I built an application using the Delaunay triangulation from Scypi. In order to validate it, I want to do a Hold-One-Out test, which means that the code snippet mentioned below gets called a lot of times (~1e9). Thus, I want to make it as fast as possible.
Here is the minimum working example I want to speed up:
from scipy.spatial import Delaunay as Delaunay
import numpy as np
import time
n_pts = 100 # around 1e9 in the real application
pts = np.random.random((n_pts, 2))
t = time.time()
for i in range(n_pts):
delaunay = Delaunay(pts[np.arange(n_pts)!=i])
simplex = delaunay.find_simplex(pts[i])
print(time.time()-t)
Most of the time is used up by the find_simplex method, around 200ms of 300ms on my machine. Is there any way to speed it up? I already took a look at the qhull_options in the Delaunay constructor, however I had no success there.
Please note that I cannot change the overall structure as the "real" program works just fine and this computation is only done for validation. Thanks a lot!
It's hard to say what exactly goes under the hood of the find_simplex method, but my guess is that in the first call it constructs some search structure and since you use it just once the construction initialization time isn't amortized on many queries.
A simple solution for this is to run a linear search, without calling the find_simplex method.
Since your code constructs a Delaunay triangulation each iteration, the runtime will be dominated by the triangulation construction and the linear search time is negligible.
Here is a vectorized numpy function that does that.

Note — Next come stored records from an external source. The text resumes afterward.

(** X15: a region of interest that covers the whole frame is no region of
    interest: with [roi = (0, 0, width, height)] a call returns a frame
    exactly when the call without [roi] does, with the same elements and
    the same state of the generator afterwards. *)
Theorem apply_sr_full_roi_is_no_roi self frame conditions σ c r σ' :
  frame_ok σ frame c →
  apply_sr self frame conditions
    (Some (0, 0, Z.of_nat (width frame), Z.of_nat (height frame)))%Z σ = (Ok r, σ') →
  ∃ r0 σ0,
    apply_sr self frame conditions None σ = (Ok r0, σ0)
    ∧ view (heap σ') r = view (heap σ0) r0
    ∧ rng σ' = rng σ0.
Proof.
  intros Hok E. pose proof Hok as (_ & Hr01 & Hc01 & _).
  pose proof (apply_sr_roi_crop self frame conditions 0 0
                (Z.of_nat (width frame)) (Z.of_nat (height frame)) σ c Hok) as Hc.
  rewrite E, (getitem_slice_full frame Hr01 Hc01) in Hc.
  destruct (apply_sr self frame conditions None σ) as [[r0|e0] σ0] eqn:E0; [|done].
  destruct Hc as [Hv Hg]. exists r0, σ0. split; [done|]. split; [|done].
  destruct (apply_sr_outcome self frame conditions None σ c _ _ Hok E0)
    as (_ & _ & _ & _ & p & Hp & Lp & _).
  simpl in Hp, Lp. rewrite Hv, Hp.
  unfold roi_rows, roi_cols. rewrite !slice_indices_inside by lia. simpl.
  by apply blit_full.
Qed.

End roi_composition.

Section roi_examples.
Import Reference AdaptiveSR.
#[local] Existing Instance numpy_laws.
#[local] Existing Instance opencv_laws.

def is_in_triangle(pt, p0, p1, p2):
""" Check in which of the triangles the point pt lies.
p0, p1, p2 are arrays of shape (n, 2) representing vertices of triangles,
pt is of shape (1, 2).
Assumes p0, p1, p2 are oriented counter clockwise (as in scipy's Delaunay)
"""
vp0 = pt - p0
v10 = p1 - p0
cross0 = vp0[:, 0] * v10[:, 1] - vp0[:, 1] * v10[:, 0] # is pt to left/right of p0->p1
vp1 = pt - p1
v21 = p2 - p1
cross1 = vp1[:, 0] * v21[:, 1] - vp1[:, 1] * v21[:, 0] # is pt to left/right of p1->p2
vp2 = pt - p2
v02 = p0 - p2
cross2 = vp2[:, 0] * v02[:, 1] - vp2[:, 1] * v02[:, 0] # is pt to left/right of p2->p0
return (cross0 < 0) & (cross1 < 0) & (cross2 < 0) # pt should be to the left of all triangle edges
I modified your code to run with this function:
t = time.time()
for i in range(n_pts):
delaunay = Delaunay(pts[np.arange(n_pts)!=i])
p0 = delaunay.points[delaunay.simplices[:, 0], :]
p1 = delaunay.points[delaunay.simplices[:, 1], :]
p2 = delaunay.points[delaunay.simplices[:, 2], :]
pt = pts[i].reshape((1, 2))
pt_in_simps_mask = is_in_triangle(pt, p0, p1, p2)
simp_ind_lst = np.where(pt_in_simps_mask)[0]
if len(simp_ind_lst) == 0:
simp_ind = -1
else:
simp_ind = simp_ind_lst[0]
print("new time: {}".format(time.time()-t))
On my machine, when running with 100 points this code run in approximately 0.036s compared to 0.13s of your original code (and 0.030s for the code without the query at all, just the Delaunay constructions).